Убийство Деда Мороза | страница 5



Трубы смолкли, и энергично вступила хоровая капелла. На площади перед церковью, где несколькими часами раньше пели девочки, шестеро членов капеллы надрывали глотки:

Дрожите, Франции тираны,
Гордыней и кровью пьяны!
Свободный народ выступает:
Ваши часы сочтены!

И под яростный удар тарелок оркестр подхватил припев:

Республика нас зовет —
Умрем или победим…

Постепенно раскаты припева удалились и стихли. Ризничий вздохнул, задул свечу и крадучись прошел в церковь, слабо освещенную алтарной лампадой. Статуи святых в нишах казались живыми людьми, застывшими в угрюмой и тревожной неподвижности, готовыми к нападению. Гулко отозвавшийся в тишине звук собственных шагов напугал Каппеля, он так заспешил, что забыл даже преклонить колена перед алтарем. Немного позднее он уже подавал дома ужин аббату Фюксу.

— Я поразмыслил, Каппель. После того, что произошло, я не смею молчать. Ответственность слишком велика. И приближается Рождество… Завтра утром после мессы я еду в Нанси. Я решил обратиться к монсеньору.

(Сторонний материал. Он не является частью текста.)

(** ** Rotation *)

Lemma layout_create size d closed a cfs act :
  layout size d closed a [] [] cfs act [] -> stable act = length (data act) ->
  N.of_nat (length closed) + 1 < two64 ->
  d !! segment_path (N.of_nat (length closed) + 1) = None /\
  layout size (<[segment_path (N.of_nat (length closed) + 1) := new_file]> d)
    closed a [] [] cfs act [new_file].
Proof.
  intros H Hst Hb. pose proof (lay_length _ _ _ _ _ _ _ _ _ H) as Hlen. destruct H.
  assert (N.of_nat (length closed) + 1 = N.of_nat (length (cfs ++ [act]))) as ->
    by (rewrite length_app; simpl; lia).
  split; [apply dir_holds_absent; [done|]; rewrite length_app; simpl; lia|].
  constructor; try done.
  - replace (cfs ++ [act; new_file]) with ((cfs ++ [act]) ++ [new_file]) by (by rewrite <- app_assoc).
    apply dir_holds_create; [done|]. rewrite length_app. simpl. lia.
  - right. split_and!; [done..|]. by exists false.
Qed.

Lemma closed_file_link f rs : closed_file f rs -> closed_file (link f) rs.
Proof. intros (? & ? & ?). by split_and!. Qed.

Lemma layout_link size d closed a1 a2 tail cfs act ex :
  layout size d closed a1 a2 tail cfs act ex ->
  layout size (link <$> d) closed a1 a2 tail (link <$> cfs) (link act) (link <$> ex).
Proof.
  intros []. constructor; try done.
  - apply dir_holds_link in lay_dir0. by rewrite fmap_app in lay_dir0.
  - apply Forall2_fmap_l. eapply Forall2_impl; [done|]. apply closed_file_link.
  - destruct lay_extra0 as [->|(-> & -> & Hst & b & ->)]; [by left|]. right.
    split_and!; [done..|]. by exists true.
Qed.

(** The next segment becomes the active one. *)
Lemma layout_advance size d closed a cfs act f :
  layout size d closed a [] [] cfs act [f] -> linked f = true ->
  layout size d (closed ++ [a]) [] [] [] (cfs ++ [act]) f [].
Proof.
  intros [] Hl. destruct lay_extra0 as [|(_ & _ & Hst & b & Hf)]; [done|]. injection Hf as ->.
  rewrite !app_nil_r in *. constructor; simpl; try done.
  - by rewrite <- app_assoc.
  - apply Forall2_app; [done|]. by repeat constructor.
  - by left.
  - apply Forall_app. split; [done|]. by constructor.
  - apply Forall_app. split; [done|]. by constructor.
  - lia.
  - by left.
Qed.

(** When every record of the active segment is stable, the whole file is. *)
Lemma layout_full size d closed a cfs act ex :
  layout size d closed a [] [] cfs act ex -> stable act = length (data act).
Proof.
  intros []. rewrite !app_nil_r in *. pose proof (seg_data_length a). rewrite lay_act0 in *. lia.
Qed.

(** What a rotation does to the stored records: none is lost, stable ones stay stable,
    and the handle stays in step unless the directory could not be synced. *)
Definition rotated (w : Wal) (s p : list StoredRecord) (len : N) (dir_ok : bool)
    (w' : Wal) (r : result unit WalError) : Prop :=
  exists s' p', s' ++ p' = s ++ p /\ s `prefix_of` s' /\ options w' = options w /\
    disk_repr (segment_size (options w)) (dir w') s' p' /\
    (dir_ok = true -> wal_repr w' s' p') /\
    (is_ok r = true -> wal_repr w' s' p' /\ poisoned w' = false /\
       active_len w' + len <= segment_size (options w) /\ w_total_len w' = w_total_len w).

Lemma rotated_in_step w s p len ok w' r s' p' :
  wal_repr w' s' p' -> s' ++ p' = s ++ p -> s `prefix_of` s' -> options w' = options w ->
  is_ok r = false -> rotated w s p len ok w' r.
Proof.
  intros Hw Hsp Hpre Ho Hr. exists s', p'. split_and!; try done.
  - rewrite <- Ho. by apply wal_repr_disk.
  - by rewrite Hr.
Qed.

— Это не так уж глупо, — фамильярно заметил Каппель. — В любом случае, хуже не будет.

* * *

Городок затих. Только из кафе «Гран-Сен-Николя» временами вырывались всплески смеха и шум веселого разговора. Ужинать везде закончили. Лампы горели на столах, и сквозь закрытые ставни просачивались узкие полоски света. Постепенно и они исчезали одна за другой. На порогах и в подъездах шевелились перешептывающиеся тени — подростки. Один из них рассказывал другому:

— Знаешь, старик, на следующий праздник я уже не буду одним из «троих детей святого Николая».

— Что так?

— Хаген не хочет. Говорит, я слишком вырос. Слишком много места в бочке занимаю. Да сам понимаешь, мне-то наплевать. Сигареты достал?

— Одну. Мы ее разломаем…

Ризничий вышел через заднюю дверь в садик. На улице ощутимо похолодало, дул пронизывающий ветер, землю прихватило морозом. Крадучись, а затем перейдя на быстрый шаг, Каппель отправился через поля. В руках у него были фонарь и кирка с короткой ручкой. Пройдя около километра, он оказался у развалин аббатства, и по истертым, заросшим мхом ступеням спустился в сырой подвал. Здесь он засветил фонарь и принялся внимательно исследовать стены. Он ощупывал изъеденный сыростью песчаник, временами легонько постукивал по нему киркой. Глаза за стеклами очков горели, грудь тяжело вздымалась — в такое время и в таком месте он являл собой воистину необычное зрелище: с благочестивым и одновременно лукавым выражением на узком лице, в высоком белом воротничке и сдвинутой на затылок шляпе. Шаря по стенам, он не переставал бормотать.